(** * The handlers outside the claims *)

(** ** Replies

    The handlers below answer with pages and JSON bodies that [Payload] does
    not have; a [Reply] is a status with one of those or with a [Payload].
    The status is what the handler passes to [res.status], 200 when it does
    not call it, and 302 for a redirect. [RenderOwnProfile] is the page "user/profile" with
    [owner: true], [RenderPublicProfile] the same page with [owner: false];
    the lists of the former hold an id with a name. *)
Inductive Body :=
| Plain (p : Payload)
| JsonUrl (url : string)
| RenderOwnProfile (name bio theme : string)
    (servers friends friendRequests : list (string * string))
| RenderPublicProfile (name bio : string)
| RenderServer (name description : string)
| RenderNotFound (statusCode : Z) (error : string)
| RenderAuth (view : string) (error : string).

Record Reply := mkReply { reply_status : Z; reply_body : Body }.

Definition plain (r : Response) : Reply := mkReply (status r) (Plain (payload r)).

(** The answer of the [catch] block of a JSON handler to a thrown
    [TypeError]. *)
Definition boom : Response := mkResponse 500 (JsonError "Code went boom.").

(** ** [UserController]: profile page, login, signup, logout *)
Module UserPages.

(** What [loginUser] and [createUser] put into [req.session.user]. *)
Record SessionData := mkSessionData {
  sd_id : string; sd_username : string; sd_bio : string; sd_theme : string }.

Definition sessionUser (sd : SessionData) : SessionUser := mkSessionUser (sd_id sd).

Section Handlers.
(** The fields of a user document that the store record does not carry. *)
Variable bio theme : User → string.
Variable servers : User → list string.
(** The validator layer and the services whose code is not part of the
    sources. *)
Variable validateMongooseId : string → string → Error + string.
Variable validateLoginCredentials : string → string → Error + (string * string).
Variable authenticateCredentials : string → string → M UserDoc.
Variable validateSignupInfo : string → string → string → Error + (string * string * string).
Variable createUserService : string → string → string → M UserDoc.

(** The test of lines 15-19. *)
Definition isOwner (session : option SessionUser) (userIdParam : string) : bool :=
  match session with
  | Some user => truthy (session_id user) && String.eqb (session_id user) userIdParam
  | None => false
  end.

(** Lines 13-105. The store keeps [friends] and [friendRequests] as sets;
    the page lists them in the order in which the set enumerates them.
    [Promise.all] over the ids is read in list order. *)
Definition renderUserProfilePage (session : option SessionUser) (userIdParam : string)
    (db : DB) : Reply :=
  match
    if isOwner session userIdParam then
      userId ← validateMongooseId userIdParam "userId" ;;;
      user ← Reads.getUserById db userId ;;;
      serverList ← mapE (λ serverId,
                      server ← Reads.getServerById db serverId ;;;
                      inr (serverId, server_name server)) (servers user) ;;;
      friendList ← mapE (λ id,
                      friend ← Reads.getUserById db id ;;;
                      inr (id, username friend)) (elements (friends user)) ;;;
      requestList ← mapE (λ id,
                       sender ← Reads.getUserById db id ;;;
                       inr (id, username sender)) (elements (friendRequests user)) ;;;
      inr (mkReply 200 (RenderOwnProfile (username user) (bio user) (theme user)
                          serverList friendList requestList))
    else
      userId ← validateMongooseId userIdParam "userId" ;;;
      user ← Reads.getUserById db userId ;;;
      inr (mkReply 200 (RenderPublicProfile (username user) (bio user)))
  with
  | inr reply => reply
  | inl error => plain (ChannelController.renderCatch error)
  end.

(** What both [loginUser] and [createUser] do with the user they obtained. *)
Definition welcome (code : Z) (user : UserDoc) : Reply * option SessionData :=
  (mkReply code (JsonUrl ("/user/" +:+ user.1)),
   Some (mkSessionData user.1 (username user.2) (bio user.2) (theme user.2))).

(** Lines 111-144. *)
Definition loginUser (name password : string) (session : option SessionData) (db : DB)
    : Reply * option SessionData * DB :=
  match validateLoginCredentials name password with
  | inl error => (plain (jsonCatch error), session, db)
  | inr (name', password') =>
      match authenticateCredentials name' password' db with
      | (inl error, db') => (plain (jsonCatch error), session, db')
      | (inr user, db') => (welcome 200 user, db')
      end
  end.

(** Lines 150-153. *)
Definition logoutUser (session : option SessionData) : Reply * option SessionData :=
  (plain (redirected "/"), None).

(** Lines 179-210. *)
Definition createUser (email name password : string) (session : option SessionData)
    (db : DB) : Reply * option SessionData * DB :=
  match validateSignupInfo email name password with
  | inl error => (plain (jsonCatch error), session, db)
  | inr (email', name', password') =>
      match createUserService email' name' password' db with
      | (inl error, db') => (plain (jsonCatch error), session, db')
      | (inr user, db') => (welcome 201 user, db')
      end
  end.

End Handlers.
End UserPages.

(** ** [ChannelController.deleteChannel] *)
Module ChannelAdmin.

Section Handlers.
Variable validateMongooseId : string → string → Error + string.
(** [ServerService.removeChannel(server, channel, user)] and
    [ChannelService.deleteChannel(id)], whose code is not part of the
    sources. *)
Variable removeChannel : string * Server → string * Channel → UserDoc → M unit.
Variable deleteChannelService : string → M unit.

(** Lines 163-188. *)
Definition deleteChannel (session : option SessionUser) (bodyChannelId : string)
    : DB → Response * DB :=
  tryCatch
    (channelId ⇐ liftE (validateMongooseId bodyChannelId "channelId") ⨟
     userId ⇐ match session with
              | Some user => ret (session_id user)
              | None => throw (TypeError "undefined has no property id")
              end ⨟
     user ⇐ UserService.getUserById userId ⨟
     channel ⇐ readM (λ db, Reads.getChannelById db channelId) ⨟
     server ⇐ readM (λ db, Reads.getServerById db (serverId channel)) ⨟
     removeChannel (serverId channel, server) (channelId, channel) user ⨟⨟
     deleteChannelService channelId ⨟⨟
     ret (mkResponse 204 JsonEmpty))
    jsonCatch.

End Handlers.
End ChannelAdmin.

(** ** [renderServerPage] *)
Module ServerPages.

Section Handler.
(** The [description] field of a server document. *)
Variable server_description : Server → string.
(** [Some e]: [Server.findById] rejects with [e] for this id. *)
Variable findByIdRejects : string → option Error.


End Handler.
End ServerPages.

(** ** [authController.authUser] and [logout] *)
Module AuthController.

(** What [authUser] puts into [req.session.user]. *)
Record AuthSession := mkAuthSession {
  as_id : string; as_username : string; as_darkMode : bool }.

(** [User.findOne({ username })]. *)
Definition findOne (name : string) (db : DB) : option UserDoc :=
  List.find (λ doc : UserDoc, String.eqb (username doc.2) name) (map_to_list (db_users db)).

Section Handlers.
(** [Some e]: the validator throws [e]. *)
Variable validateLoginInput : string → string → option Error.
(** [comparePassword] of [utils/password.js]; [inl]: it rejects. *)
Variable comparePassword : string → string → Error + bool.
(** The fields of a user document that the store record does not carry. *)
Variable hashedPassword : User → string.
Variable darkMode : User → bool.
(** The query of [User.findOne] rejects. *)
Variable findOneRejects : bool.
==*==
GOAL OF THE EXERCISE:
Take the lines from the first line of the listing to the line containing "(session_id user) userIdParam". Please print them exactly, ends included, with nothing else.

WRITTEN RESPONSE:
(** * The handlers outside the claims *)

(** ** Replies

    The handlers below answer with pages and JSON bodies that [Payload] does
    not have; a [Reply] is a status with one of those or with a [Payload].
    The status is what the handler passes to [res.status], 200 when it does
    not call it, and 302 for a redirect. [RenderOwnProfile] is the page "user/profile" with
    [owner: true], [RenderPublicProfile] the same page with [owner: false];
    the lists of the former hold an id with a name. *)
Inductive Body :=
| Plain (p : Payload)
| JsonUrl (url : string)
| RenderOwnProfile (name bio theme : string)
    (servers friends friendRequests : list (string * string))
| RenderPublicProfile (name bio : string)
| RenderServer (name description : string)
| RenderNotFound (statusCode : Z) (error : string)
| RenderAuth (view : string) (error : string).

Record Reply := mkReply { reply_status : Z; reply_body : Body }.

Definition plain (r : Response) : Reply := mkReply (status r) (Plain (payload r)).

(** The answer of the [catch] block of a JSON handler to a thrown
    [TypeError]. *)
Definition boom : Response := mkResponse 500 (JsonError "Code went boom.").

(** ** [UserController]: profile page, login, signup, logout *)
Module UserPages.

(** What [loginUser] and [createUser] put into [req.session.user]. *)
Record SessionData := mkSessionData {
  sd_id : string; sd_username : string; sd_bio : string; sd_theme : string }.

Definition sessionUser (sd : SessionData) : SessionUser := mkSessionUser (sd_id sd).

Section Handlers.
(** The fields of a user document that the store record does not carry. *)
Variable bio theme : User → string.
Variable servers : User → list string.
(** The validator layer and the services whose code is not part of the
    sources. *)
Variable validateMongooseId : string → string → Error + string.
Variable validateLoginCredentials : string → string → Error + (string * string).
Variable authenticateCredentials : string → string → M UserDoc.
Variable validateSignupInfo : string → string → string → Error + (string * string * string).
Variable createUserService : string → string → string → M UserDoc.

(** The test of lines 15-19. *)
Definition isOwner (session : option SessionUser) (userIdParam : string) : bool :=
  match session with
  | Some user => truthy (session_id user) && String.eqb (session_id user) userIdParam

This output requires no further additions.